In the latest Education Law Monitor newsletter, Partner and Catastrophic Injury specialist Nicholas Thorne considers the nature and extent of the legal duty of care owed by schools to their pupils.
At around 14:55 hours on 14 January 2011, Hannah Pook, a Year 6 pupil, sustained a serious elbow injury at her junior school when she and other pupils were allowed to run from the changing rooms to the Astroturf pitches where they were to have a PE lesson for mixed year groups. The route took them through a car park and over an internal road within the school estate. As she and another Year 6 pupil approached the pitches, they started to race each other and Hannah decided to cut the corner by running over a grassy and muddy area rather than staying on the tarmac. The exact mechanism of the injury is unclear but it was accepted that she was running when she was injured and had fallen forward, most probably having tripped on the kerb at the point of the grass verge.

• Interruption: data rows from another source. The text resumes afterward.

Lemma dfs_unreachable (nbrs : pos -> list pos) (start end_ : pos) (animate : bool) fuel g src flick o :
  search_loop dfs_empty dfs_get (dfs_relax nbrs) s_came_from start end_ animate fuel
    (dfs_init start) g ctl_reset src flick [] = Some o ->
  found o = false -> STOP_SEARCH (out_ctl o) = false ->
  forall l, ~ walk nbrs start l end_.
Proof.
  intros Hrun Hf Hs l.
  refine (search_unreachable _ _ _ _ _ _ _ nbrs (fun st x => x ∈ s_visited st)
            (fun st x => x ∈ stack st) _ _ _ _ _ _ animate fuel g src flick o Hrun Hf Hs l).
  - intros st x He Hx. unfold dfs_empty in He. case_bool_decide as Hq; [|done].
    rewrite Hq in Hx. inversion Hx.
  - simpl. set_solver.
  - intros x Hx. simpl in *. apply elem_of_singleton in Hx. subst. by apply list_elem_of_singleton.
  - intros st cur st1 _ Hg x. unfold dfs_get in Hg.
    destruct (reverse (stack st)); [done|]. by injection Hg as _ <-.
  - intros st cur st1 _ Hg x Hx Hne. unfold dfs_get in Hg.
    destruct (reverse (stack st)) as [|c rrest] eqn:Eq; [done|]. injection Hg as -> <-. simpl.
    assert (Hst : stack st = reverse rrest ++ [cur]).
    { by rewrite <- (reverse_involutive (stack st)), Eq, reverse_cons. }
    rewrite Hst in Hx. apply elem_of_app in Hx as [Hx|Hx]; [done|].
    by apply list_elem_of_singleton in Hx.
  - intros st cur st1 g0 _ _ _. unfold dfs_relax.
    exact (foldl_grow (dfs_relax_one cur) (fun _ => True) (fun acc x => x ∈ s_visited acc.1)
             (fun acc x => x ∈ stack acc.1) (fun _ _ _ => I)
             (fun a x _ => dfs_relax_one_grow cur a x) (nbrs cur) (st1, g0) I).
Qed.

(** *** [dijkstra]: seen is a key of [dist], the frontier the nodes of [pq] *)
Lemma dijkstra_relax_one_grow (start end_ cur : pos) (acc : dijkstra_state * colors) (nb : pos) :
  dijkstra_inv start end_ acc.1 -> (cur = start \/ is_Some (d_came_from acc.1 !! cur)) ->
  is_Some (dist (dijkstra_relax_one cur acc nb).1 !! nb) /\
  (forall y, is_Some (dist acc.1 !! y) -> is_Some (dist (dijkstra_relax_one cur acc nb).1 !! y)) /\
  (forall y, (exists d, (d, y) ∈ pq acc.1) -> exists d, (d, y) ∈ pq (dijkstra_relax_one cur acc nb).1) /\
  (forall y, is_Some (dist (dijkstra_relax_one cur acc nb).1 !! y) ->
     is_Some (dist acc.1 !! y) \/ exists d, (d, y) ∈ pq (dijkstra_relax_one cur acc nb).1).
Proof.
  destruct acc as [st g]. simpl. intros (Hs0 & _ & Hl & _ & Hh) Hcd.
  assert (Hdc : is_Some (dist st !! cur)).
  { destruct Hcd as [->|[v Hv]]; [by eexists|].
    destruct (Hl _ _ Hv) as (_ & _ & dv & dk & _ & Hdk & _). by eexists. }
  unfold dijkstra_relax_one.
  destruct (dist st !! cur) as [dc|] eqn:Hdc'; [|by destruct Hdc].
  destruct (lt_inf (dc + 1) (dist st !! nb)) eqn:Hlt; simpl.
  - destruct (dijkstra_push_ok (pq st) (dc + 1, nb) Hh) as [_ Hperm].
    split_and!.
    + by rewrite lookup_insert_eq.
    + intros y Hy. rewrite lookup_insert_is_Some'. by right.
    + intros y [d Hd]. exists d. rewrite Hperm. apply elem_of_app. by left.
    + intros y Hy. apply lookup_insert_is_Some' in Hy as [<-|Hy]; [right|by left].
      exists (dc + 1). rewrite Hperm. apply elem_of_app. right. by apply list_elem_of_singleton.
  - split_and!; auto. destruct (dist st !! nb) eqn:E; [by eexists|done].
Qed.

Lemma dijkstra_unreachable (nbrs : pos -> list pos) (start end_ : pos) (animate : bool) fuel g src
    flick o :
  search_loop dijkstra_empty dijkstra_get (dijkstra_relax nbrs) d_came_from start end_ animate fuel
    (dijkstra_init start) g ctl_reset src flick [] = Some o ->
  found o = false -> STOP_SEARCH (out_ctl o) = false ->
  forall l, ~ walk nbrs start l end_.
Proof.
  intros Hrun Hf Hs l.
  refine (search_unreachable _ _ _ _ _ _ _ nbrs (fun st x => is_Some (dist st !! x))
            (fun st x => exists d, (d, x) ∈ pq st) _ _ _ _ _ _ animate fuel g src flick o
            Hrun Hf Hs l).
  - intros st x He [d Hx]. unfold dijkstra_empty in He. case_bool_decide as Hq; [|done].
    rewrite Hq in Hx. inversion Hx.
  - simpl. rewrite lookup_singleton_eq. by eexists.
  - intros x Hx. simpl in *. destruct (decide (x = start)) as [->|Hne].
    + exists 0. by apply list_elem_of_singleton.
    + rewrite lookup_singleton_ne in Hx by done. by destruct Hx.
  - intros st cur st1 _ Hg x. unfold dijkstra_get in Hg.
    destruct (Heapq.heappop dijkstra_lt (pq st)) as [[[d c] rest]|]; [|done].
    by injection Hg as _ <-.
  - intros st cur st1 Hr Hg x [d Hx] Hne.
    destruct (dijkstra_reach_inv _ _ _ _ Hr) as (_ & _ & _ & _ & Hh).
    unfold dijkstra_get in Hg.
    destruct (Heapq.heappop dijkstra_lt (pq st)) as [[[d0 c] rest]|] eqn:Hp; [|done].
    injection Hg as -> <-. destruct (dijkstra_pop_ok _ _ _ Hh Hp) as (_ & _ & Hperm & _).
    exists d. simpl. rewrite <- Hperm in Hx. apply elem_of_cons in Hx as [Hx|Hx]; [|done].
    by injection Hx as _ ->.
  - intros st cur st1 g0 Hr Hg Hce.
    pose proof (dijkstra_get_inv _ _ _ _ _ (dijkstra_reach_inv _ _ _ _ Hr) Hg) as Hi1.
    unfold dijkstra_relax.
    exact (foldl_grow (dijkstra_relax_one cur)
             (fun acc => dijkstra_inv start end_ acc.1 /\
                         (cur = start \/ is_Some (d_came_from acc.1 !! cur)))
             (fun acc x => is_Some (dist acc.1 !! x)) (fun acc x => exists d, (d, x) ∈ pq acc.1)
             (fun a x Ha => dijkstra_relax_one_inv start end_ cur a x Hce Ha)
             (fun a x Ha => dijkstra_relax_one_grow start end_ cur a x (proj1 Ha) (proj2 Ha))
             (nbrs cur) (st1, g0) Hi1).
Qed.

(** *** [a_star]: seen is a key of [g_score], the frontier the nodes of [open_set] *)
Lemma astar_relax_one_grow (heur : pos -> pos -> nat) (start end_ cur : pos)
    (acc : astar_state * colors) (nb : pos) :
  astar_inv start end_ acc.1 -> (cur = start \/ is_Some (a_came_from acc.1 !! cur)) ->
  is_Some (g_score (astar_relax_one heur end_ cur acc nb).1 !! nb) /\
  (forall y, is_Some (g_score acc.1 !! y) ->
     is_Some (g_score (astar_relax_one heur end_ cur acc nb).1 !! y)) /\
  (forall y, y ∈ map snd (open_set acc.1) ->
     y ∈ map snd (open_set (astar_relax_one heur end_ cur acc nb).1)) /\
  (forall y, is_Some (g_score (astar_relax_one heur end_ cur acc nb).1 !! y) ->
     is_Some (g_score acc.1 !! y) \/ y ∈ map snd (open_set (astar_relax_one heur end_ cur acc nb).1)).
Proof.
  destruct acc as [st g]. simpl. intros (Hs0 & _ & Hl & _ & Hh & _ & Hhash & _) Hcd.
  assert (Hgc : is_Some (g_score st !! cur)).
  { destruct Hcd as [->|[v Hv]]; [by eexists|].
    destruct (Hl _ _ Hv) as (_ & _ & gv & gk & _ & Hgk & _). by eexists. }
  unfold astar_relax_one.
  destruct (g_score st !! cur) as [gc|] eqn:Hgc'; [|by destruct Hgc].
  destruct (lt_inf (gc + 1) (g_score st !! nb)) eqn:Hlt; simpl.
  - case_bool_decide as Hin; simpl.
    + split_and!.
      * by rewrite lookup_insert_eq.
      * intros y Hy. rewrite lookup_insert_is_Some'. by right.
      * done.
      * intros y Hy. apply lookup_insert_is_Some' in Hy as [<-|Hy]; [right|by left].
        by apply Hhash.
    + destruct (astar_push_ok (open_set st) (gc + 1 + heur nb end_, count st + 1, nb) Hh)
        as [_ Hperm].
      split_and!.
      * by rewrite lookup_insert_eq.
      * intros y Hy. rewrite lookup_insert_is_Some'. by right.
      * intros y Hy. rewrite (elem_of_map_perm _ _ _ _ Hperm), map_app, elem_of_app. by left.
      * intros y Hy. apply lookup_insert_is_Some' in Hy as [<-|Hy]; [right|by left].
        rewrite (elem_of_map_perm _ _ _ _ Hperm), map_app, elem_of_app. right.
        simpl. by apply list_elem_of_singleton.
  - split_and!; auto. destruct (g_score st !! nb) eqn:E; [by eexists|done].
Qed.

Lemma astar_unreachable (heur : pos -> pos -> nat) (nbrs : pos -> list pos) (start end_ : pos)
    (animate : bool) fuel g src flick o :
  search_loop astar_empty astar_get (astar_relax heur nbrs end_) a_came_from start end_ animate fuel
    (astar_init heur start end_) g ctl_reset src flick [] = Some o ->
  found o = false -> STOP_SEARCH (out_ctl o) = false ->
  forall l, ~ walk nbrs start l end_.
Proof.
  intros Hrun Hf Hs l.
  refine (search_unreachable _ _ _ _ _ _ _ nbrs (fun st x => is_Some (g_score st !! x))
            (fun st x => x ∈ map snd (open_set st)) _ _ _ _ _ _ animate fuel g src flick o
            Hrun Hf Hs l).
  - intros st x He Hx. unfold astar_empty in He. case_bool_decide as Hq; [|done].
    rewrite Hq in Hx. inversion Hx.
  - simpl. rewrite lookup_singleton_eq. by eexists.
  - intros x Hx. simpl in *. destruct (decide (x = start)) as [->|Hne].
    + by apply list_elem_of_singleton.
    + rewrite lookup_singleton_ne in Hx by done. by destruct Hx.
  - intros st cur st1 _ Hg x. unfold astar_get in Hg.
    destruct (Heapq.heappop astar_lt (open_set st)) as [[[[f c] n] rest]|]; [|done].
    by injection Hg as _ <-.
  - intros st cur st1 Hr Hg x Hx Hne.
    destruct (astar_reach_inv _ _ _ _ _ Hr) as (_ & _ & _ & _ & Hh & _).
    unfold astar_get in Hg.
    destruct (Heapq.heappop astar_lt (open_set st)) as [[[[f c] n] rest]|] eqn:Hp; [|done].
    injection Hg as -> <-. destruct (astar_pop_ok _ _ _ Hh Hp) as (_ & _ & Hperm & _).
    simpl. rewrite <- (elem_of_map_perm _ _ _ _ Hperm) in Hx. simpl in Hx.
    apply elem_of_cons in Hx as [Hx|Hx]; [done|done].
  - intros st cur st1 g0 Hr Hg Hce.
    pose proof (astar_get_inv _ _ _ _ _ (astar_reach_inv _ _ _ _ _ Hr) Hg) as Hi1.
    unfold astar_relax.
    exact (foldl_grow (astar_relax_one heur end_ cur)
             (fun acc => astar_inv start end_ acc.1 /\
                         (cur = start \/ is_Some (a_came_from acc.1 !! cur)))
             (fun acc x => is_Some (g_score acc.1 !! x)) (fun acc x => x ∈ map snd (open_set acc.1))
             (fun a x Ha => astar_relax_one_inv heur start end_ cur a x Hce Ha)
             (fun a x Ha => astar_relax_one_grow heur start end_ cur a x (proj1 Ha) (proj2 Ha))
             (nbrs cur) (st1, g0) Hi1).
Qed.

(** When the SPACE handler's search returns [False] without a stop key
    (its frontier ran empty), no cell a walk of unit moves over non-barrier
    cells reaches from [start] is [end]: [end] is unreachable. *)
Theorem unfound_end_unreachable (a : algo) (rows : nat) (g : colors) (start end_ : pos)
    (fuel : nat) (src : events) (flick : list bool) (o : outcome) :
  in_grid rows start = true -> run_algo a rows g start end_ fuel src flick = Some o ->
  found o = false -> STOP_SEARCH (out_ctl o) = false ->
  forall l t, grid_walk rows g start l t -> t <> end_.
Proof.
  intros Hs Hrun Hf Hst l t Hw ->.
  apply (grid_walk_walk rows g start end_) in Hw; [|done].
  unfold run_algo in Hrun. destruct a.
  - unfold a_star, a_star_h, run in Hrun. exact (astar_unreachable _ _ _ _ _ _ _ _ _ _ Hrun Hf Hst l Hw).
  - unfold dijkstra, run in Hrun. exact (dijkstra_unreachable _ _ _ _ _ _ _ _ _ Hrun Hf Hst l Hw).
  - unfold bfs, run in Hrun. exact (bfs_unreachable _ _ _ _ _ _ _ _ _ Hrun Hf Hst l Hw).
  - unfold dfs, run in Hrun. exact (dfs_unreachable _ _ _ _ _ _ _ _ _ Hrun Hf Hst l Hw).
Qed.

Lemma unfound_end_unreachable_witness :
  match run_algo Dijkstra 3 (app_grid (setup 3 (0, 0) (2, 2) [(1, 2); (2, 1)])) (0, 0) (2, 2) 50 [] []
  with
  | Some o =>
      (in_grid 3 (0, 0) = true /\ found o = false /\ STOP_SEARCH (out_ctl o) = false /\
       grid_walk 3 (app_grid (setup 3 (0, 0) (2, 2) [(1, 2); (2, 1)])) (0, 0) [(0, 1); (1, 1)] (1, 1)) /\
      (1, 1) <> (2, 2)
  | None => False
  end.
Proof.
  destruct (run_algo Dijkstra 3 (app_grid (setup 3 (0, 0) (2, 2) [(1, 2); (2, 1)])) (0, 0) (2, 2)
              50 [] []) as [o|] eqn:E.
  - assert (Hf : found o = false) by (vm_compute in E; injection E as <-; reflexivity).
    assert (Hs : STOP_SEARCH (out_ctl o) = false)
      by (vm_compute in E; injection E as <-; reflexivity).
    assert (Hw : grid_walk 3 (app_grid (setup 3 (0, 0) (2, 2) [(1, 2); (2, 1)])) (0, 0)
                   [(0, 1); (1, 1)] (1, 1))
      by (cbn [grid_walk]; split_and!; vm_compute; reflexivity).
    split; [split_and!; [reflexivity|exact Hf|exact Hs|exact Hw]|].
    exact (unfound_end_unreachable Dijkstra 3 _ (0, 0) (2, 2) 50 [] [] o eq_refl E Hf Hs _ _ Hw).
  - vm_compute in E. discriminate.
Defined.
End Completeness.

(** ** [bfs] returns a shortest path *)
Module BfsLayers.
Import NeighborFacts LoopFacts FrontierFacts GridFacts WalkFacts Completeness.

Lemma strongly_sorted_app {A : Type} (R : A -> A -> Prop) (l1 l2 : list A) :
  StronglySorted R l1 -> StronglySorted R l2 -> (forall x y, x ∈ l1 -> y ∈ l2 -> R x y) ->
  StronglySorted R (l1 ++ l2).
Proof.
  induction l1 as [|a l1 IH]; intros H1 H2 H12; simpl; [done|].
  apply StronglySorted_inv in H1 as [H1 Ha]. constructor.
  - apply IH; [done|done|]. intros x y Hx Hy. apply H12; [apply elem_of_cons; by right|done].
  - apply Forall_app. split; [done|]. apply Forall_forall. intros y Hy.
    apply H12; [apply elem_of_cons; by left|done].
Qed.

Lemma strongly_sorted_ext (f f' : pos -> nat) (l : list pos) :
  (forall x, x ∈ l -> f' x = f x) ->
  StronglySorted (fun x y => f x <= f y) l -> StronglySorted (fun x y => f' x <= f' y) l.
Proof.
  intros Hf Hs. induction Hs as [|a l Hs IH Ha]; constructor.
  - apply IH. intros x Hx. apply Hf, elem_of_cons. by right.
  - rewrite Forall_forall in Ha |- *. intros y Hy.
    rewrite (Hf a), (Hf y) by (apply elem_of_cons; auto). by apply Ha.
Qed.

Lemma strongly_sorted_const (f : pos -> nat) (n : nat) (l : list pos) :
  (forall x, x ∈ l -> f x = n) -> StronglySorted (fun x y => f x <= f y) l.
Proof.
  induction l as [|a l IH]; intros Hf; constructor.
  - apply IH. intros x Hx. apply Hf, elem_of_cons. by right.
  - apply Forall_forall. intros y Hy.
    rewrite (Hf a), (Hf y) by (apply elem_of_cons; auto). done.
Qed.
(** C9. On an iterator constructed without error the calls of [Next]
    come to an end after one call for each integer the specification
    denotes and one final call.  For the text of well-formed items that
    denote the integers [vals] (the runs of the items, in order), the first
    [length vals] calls return these integers, each with no error, the
    call after them returns [ErrDone] and leaves the iterator done with no
    descriptor, and [Parse] returns [vals]; every specification the
    constructor accepts is such a text, so that its iterator is done after
    exactly that many calls; and [Parse] returns on every specification,
    valid or not. *)
Theorem Next_and_Parse_terminate :
  (forall (items : list item) (valss : list (list Z)),
      Forall2 item_denotes items valss ->
      Next_calls (S (List.length (List.concat valss)))
                 (NewIterator (spec_text items))
      = ((values (List.concat valss) ++ [Returns (0, Some ErrDone)])%list,
         mkIterator (mk_slice []) (Some ErrDone)) /\
      Parse_returns (spec_text items) (mk_slice (List.concat valss)) None) /\
  (forall spec : string,
      err (NewIterator spec) = None ->
      exists (items : list item) (valss : list (list Z)),
        spec = spec_text items /\
        Forall2 item_denotes items valss /\
        Next_calls (S (List.length (List.concat valss))) (NewIterator spec)
        = ((values (List.concat valss) ++ [Returns (0, Some ErrDone)])%list,
           mkIterator (mk_slice []) (Some ErrDone)) /\
        Parse_returns spec (mk_slice (List.concat valss)) None) /\
  (forall spec : string, exists out e, Parse_returns spec out e).
Proof.
  assert (Hitems : forall (items : list item) (valss : list (list Z)),
             Forall2 item_denotes items valss ->
             Next_calls (S (List.length (List.concat valss)))
                        (NewIterator (spec_text items))
             = ((values (List.concat valss) ++ [Returns (0, Some ErrDone)])%list,
                mkIterator (mk_slice []) (Some ErrDone)) /\
             Parse_returns (spec_text items) (mk_slice (List.concat valss)) None).
  { intros items valss H.
    destruct (items_denoted _ _ H) as (ds & Hds & <-).
    pose proof (items_seq_ok _ _ Hds) as Hok.
    pose proof (NewIterator_items _ _ Hds) as HN. split.
    - replace (S (List.length (all_pending ds)))
        with (List.length (all_pending ds) + 1)%nat by lia.
      rewrite Next_calls_add, HN, (Next_calls_all ds Hok). reflexivity.
    - exists (S (List.length (all_pending ds)) + 0)%nat.
      now apply Parse_fuel_ready. }
  split; [exact Hitems|split; [|exact Parse_total]].
  intros spec Herr.
  destruct (NewIterator_cases spec) as [(items & ds & -> & Hds & _)|[ne HN]];
    [|rewrite HN in Herr; discriminate].
  pose proof (items_denote _ _ Hds) as Hden.
  destruct (Hitems _ _ Hden) as [HC HP].
  exists items, (map pending ds). auto.
Qed.

Lemma Next_and_Parse_terminate_witness :
  Next_calls 9 (NewIterator "1...3,7,5...3,9")
  = ((values [1; 2; 3; 7; 5; 4; 3; 9] ++ [Returns (0, Some ErrDone)])%list,
     mkIterator (mk_slice []) (Some ErrDone)) /\
  Parse_returns "1...3,7,5...3,9" (mk_slice [1; 2; 3; 7; 5; 4; 3; 9]) None.
Proof.
  apply (proj1 Next_and_Parse_terminate
           [Range "1" "3"; Single "7"; Range "5" "3"; Single "9"]
           [run 1 3; [7]; run 5 3; [9]]).
  repeat constructor; vm_compute; congruence.
Defined.

(** C10. An integer literal with a leading ['+'] is accepted: the
    specification ["+5"] makes a ready iterator with the single integer 5,
    and [Parse("+5")] returns the sequence [5] with no error. *)
Theorem plus_sign_is_accepted :
  Strconv.Atoi "+5" = (5, None) /\
  NewIterator "+5" = mkIterator (mk_slice [mkSeq 5 5 0]) None /\
  Parse_returns "+5" (mk_slice [5]) None.
Proof.
  split; [reflexivity|]. split; [reflexivity|].
  exists 2%nat. reflexivity.
Qed.

(** * Further properties of the package *)

Section MoreFacts.

Import Strings.

(** A specification other than the empty one: either all its items give
    descriptors, which the iterator holds, or the first item at fault gives
    its error. *)
Lemma NewIterator_split_cases (spec : string) :
  spec <> "" ->
  (exists ds,
      Forall2 (fun t d => parse_item t = (d, None)) (Split spec ",") ds /\
      NewIterator spec = mkIterator (mk_slice ds) None) \/
  (exists pre bad post e,
      Split spec "," = (pre ++ bad :: post)%list /\
      Forall (fun t => snd (parse_item t) = None) pre /\
      snd (parse_item bad) = Some e /\
      NewIterator spec = mkIterator nil_slice (Some e)).
Proof.
  intros Hne.
  destruct (parse_items_cases (Split spec ","))
    as [[ds Hds]|(pre & bad & post & e & HS & Hpre & Hbad)].
  - left. exists ds. split; [assumption|now apply NewIterator_valid].
  - right. exists pre, bad, post, e. repeat split; try assumption.
    now apply (NewIterator_invalid spec pre post bad).
Qed.

(** A sequence returned without error is that of the descriptors of
    well-formed items. *)
Lemma Parse_returns_ready (spec : string) (out : slice Z) :
  Parse_returns spec out None ->
  exists items ds,
    spec = spec_text items /\ Forall2 item_seq items ds /\
    NewIterator spec = mkIterator (mk_slice ds) None /\
    out = mk_slice (all_pending ds).
Proof.
  intros HP.
  destruct (NewIterator_cases spec) as [(items & ds & E & Hds & HN)|[ne HN]].
  - exists items, ds. repeat split; try assumption.
    assert (HP' : Parse_returns spec (mk_slice (all_pending ds)) None).
    { exists (S (List.length (all_pending ds)) + 0)%nat.
      apply Parse_fuel_ready; [assumption|now apply (items_seq_ok items)]. }
    pose proof (Parse_ends_fun spec _ _ HP HP') as H. now injection H.
  - assert (HP' : Parse_returns spec nil_slice (Some (ErrNum ne))).
    { exists 0%nat. apply Parse_fuel_invalid. now rewrite HN. }
    pose proof (Parse_ends_fun spec _ _ HP HP') as H. discriminate.
Qed.

Lemma Parse_returns_items (items : list item) (ds : list seq) :
  Forall2 item_seq items ds ->
  Parse_returns (spec_text items) (mk_slice (all_pending ds)) None.
Proof.
  intros H. exists (S (List.length (all_pending ds)) + 0)%nat.
  apply Parse_fuel_ready; [now apply NewIterator_items|].
  now apply (items_seq_ok items).
Qed.

Lemma all_pending_app (a b : list seq) :
  all_pending (a ++ b) = (all_pending a ++ all_pending b)%list.
Proof. unfold all_pending. apply flat_map_app. Qed.

Lemma pending_not_nil (d : seq) : pending d <> [].
Proof.
  unfold pending. intros H. apply (f_equal (@List.length Z)) in H.
  rewrite run_length in H. discriminate.
Qed.

Lemma all_pending_length (ds : list seq) :
  List.length (all_pending ds) = list_sum (map seq_length ds).
Proof.
  induction ds as [|d ds IH]; [reflexivity|].
  unfold all_pending in *. simpl flat_map. rewrite length_app, IH.
  unfold pending at 1. rewrite run_length. reflexivity.
Qed.

End MoreFacts.

(** X1. The sequence [Parse] returns has as many integers as its items
    stand for: for each descriptor the constructor builds, one when it is
    a single integer and the distance between the two ends plus one when
    it is a range. *)
Theorem Parse_length (spec : string) (out : list Z) :
  Parse_returns spec (mk_slice out) None ->
  List.length out
  = list_sum (map seq_length (elems (seqs (NewIterator spec)))).
Proof.
  intros HP.
  destruct (Parse_returns_ready _ _ HP) as (items & ds & _ & _ & HN & E).
  injection E as ->. rewrite HN. apply all_pending_length.
Qed.

Lemma Parse_length_witness :
  List.length [4; 12; 11; 10; 9; 8; -3]
  = list_sum (map seq_length (elems (seqs (NewIterator "4,12...8,-3")))).
Proof.
  apply (Parse_length "4,12...8,-3" [4; 12; 11; 10; 9; 8; -3]).
  exists 8%nat. reflexivity.
Defined.

(** X2. The empty sequence is denoted by the empty specification only:
    [Parse] returns an empty sequence without error exactly on [""]. *)
Theorem Parse_empty_iff (spec : string) :
  Parse_returns spec (mk_slice []) None <-> spec = "".
Proof.
  split.
  - intros HP.
    destruct (Parse_returns_ready _ _ HP) as (items & ds & E & Hds & _ & Hout).
    destruct Hds as [|i d items ds Hi Hrest]; [exact E|].
    injection Hout as Hout. unfold all_pending in Hout. simpl in Hout.
    symmetry in Hout. apply app_eq_nil in Hout as [Hd _].
    now apply pending_not_nil in Hd.
  - intros ->. exists 1%nat. reflexivity.
Qed.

These were the facts that came before Spencer J, on appeal, in the case of Pook v Rossall School [2018] EWHC 522 (QB) and which encapsulate the competing arguments as to the scope of the duty of care owed by a school to its pupils. It was not disputed that the supervising teacher, who was experienced in sports and PE, permitted the pupils to run to the lesson. Furthermore, that the claimant and her fellow pupil were out of sight of the teacher when the incident occurred, the teacher bringing up the rear with the equipment needed for the lesson.